1)
Message boards :
Number crunching :
SIGILL on Minimum Discriminant Septics WUs
(Message 2055)
Posted 18 May 2018 by mugnaio [TNAA] Post: Could you reboot your system to see if the errors go away, before I go down a rabbit hole looking for obscure memory bugs? I rebooted a couple of days ago and ran a hundred Septics jobs without further errors... |
2)
Message boards :
Number crunching :
SIGILL on Minimum Discriminant Septics WUs
(Message 2043)
Posted 8 May 2018 by mugnaio [TNAA] Post: Could you reboot your system to see if the errors go away, before I go down a rabbit hole looking for obscure memory bugs? At this time I'm processing Decic Fields wus and they seem to run fine. I'll reboot and switch back to Septics in the next days when I can check them closer. |
3)
Message boards :
Number crunching :
SIGILL on Minimum Discriminant Septics WUs
(Message 2039)
Posted 7 May 2018 by mugnaio [TNAA] Post: I will look into this when I get home later. This same host processed successfully some of those and many others in the last 2 days; its id is 87320. Many of the WUs were resent and completed successfully, others are still in progress and some others went on error for different causes, so I think that you may be right. If I'm not wrong this is the stock 7.6 client for Debian 9, running on an AMD Ryzen.
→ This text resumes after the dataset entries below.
Lemma find_from_spec m rows kind path n i :
  holds m rows -> (i + n = length rows)%nat ->
  find_from m n i kind path = Some (list_find (fun r => row_kind r = kind /\ row_path r = path) (drop i rows) ≫= Some ∘ snd).
Proof.
  intros Hm. revert i. induction n as [| n IH]; intros i Hi; cbn [find_from].
  { by rewrite drop_ge by lia. }
  destruct (lookup_lt_is_Some_2 rows i ltac:(lia)) as [r Hr]. rewrite (row_of _ _ _ Hm), Hr, (drop_S _ _ _ Hr). cbn [list_find].
  case_bool_decide; destruct (decide _); try done. rewrite IH by lia.
  destruct (list_find _ (drop (S i) rows)) as [[] |]; done.
Qed.


(** ** The order of the rows *)

Lemma lex_eq a b : lex a b = Eq <-> a = b.
Proof.
  revert b. induction a as [| x a IH]; intros [| y b]; simpl; try done. destruct (Z.compare_spec x y) as [-> | H | H].
  - rewrite IH. split; congruence.
  - split; [done | intros [=]; lia].
  - split; [done | intros [=]; lia].
Qed.

Lemma lex_flip a b : lex b a = CompOpp (lex a b).
Proof. revert b. induction a as [| x a IH]; intros [| y b]; simpl; try done. rewrite (Z.compare_antisym x y), IH. by destruct (x ?= y). Qed.

Lemma lex_trans a b c : lex a b = Lt -> lex b c = Lt -> lex a c = Lt.
Proof.
  revert b c. induction a as [| x a IH]; intros [| y b] [| z c]; simpl; try done.
  destruct (Z.compare_spec x y) as [-> | Hxy | Hxy], (Z.compare_spec y z) as [-> | Hyz | Hyz]; try done; intros H1 H2.
  - by apply (IH b c).
  - by rewrite (proj2 (Z.compare_lt_iff _ _) Hxy).
  - by rewrite (proj2 (Z.compare_lt_iff x z) ltac:(lia)).
Qed.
Feel free to ask if you need more infos. |
4)
Message boards :
Number crunching :
SIGILL on Minimum Discriminant Septics WUs
(Message 2035)
Posted 7 May 2018 by mugnaio [TNAA] Post: Yesterday I noticed that may (>80) septics WUs ended in error. Looking at the stderr output of some of them I saw that all of them failed with the same error, that is SIGILL: illegal instruction Stack trace (4 frames): [0x40a132] [0xa7f370] [0x7d84c2] [0x7ffef7767c50] (taken from https://numberfields.asu.edu/NumberFields/result.php?resultid=26488960). I noticed that the last address in the stack trace changes, while the first three seem to be always the same. Sometimes (e.g. https://numberfields.asu.edu/NumberFields/result.php?resultid=26492750) the message points to a bug: SIGILL: illegal instruction *** bug in PARI/GP (Segmentation Fault), please report. *** Error in the PARI system. End of program. The time when the WU ends ranges from 200 to 20000 seconds. |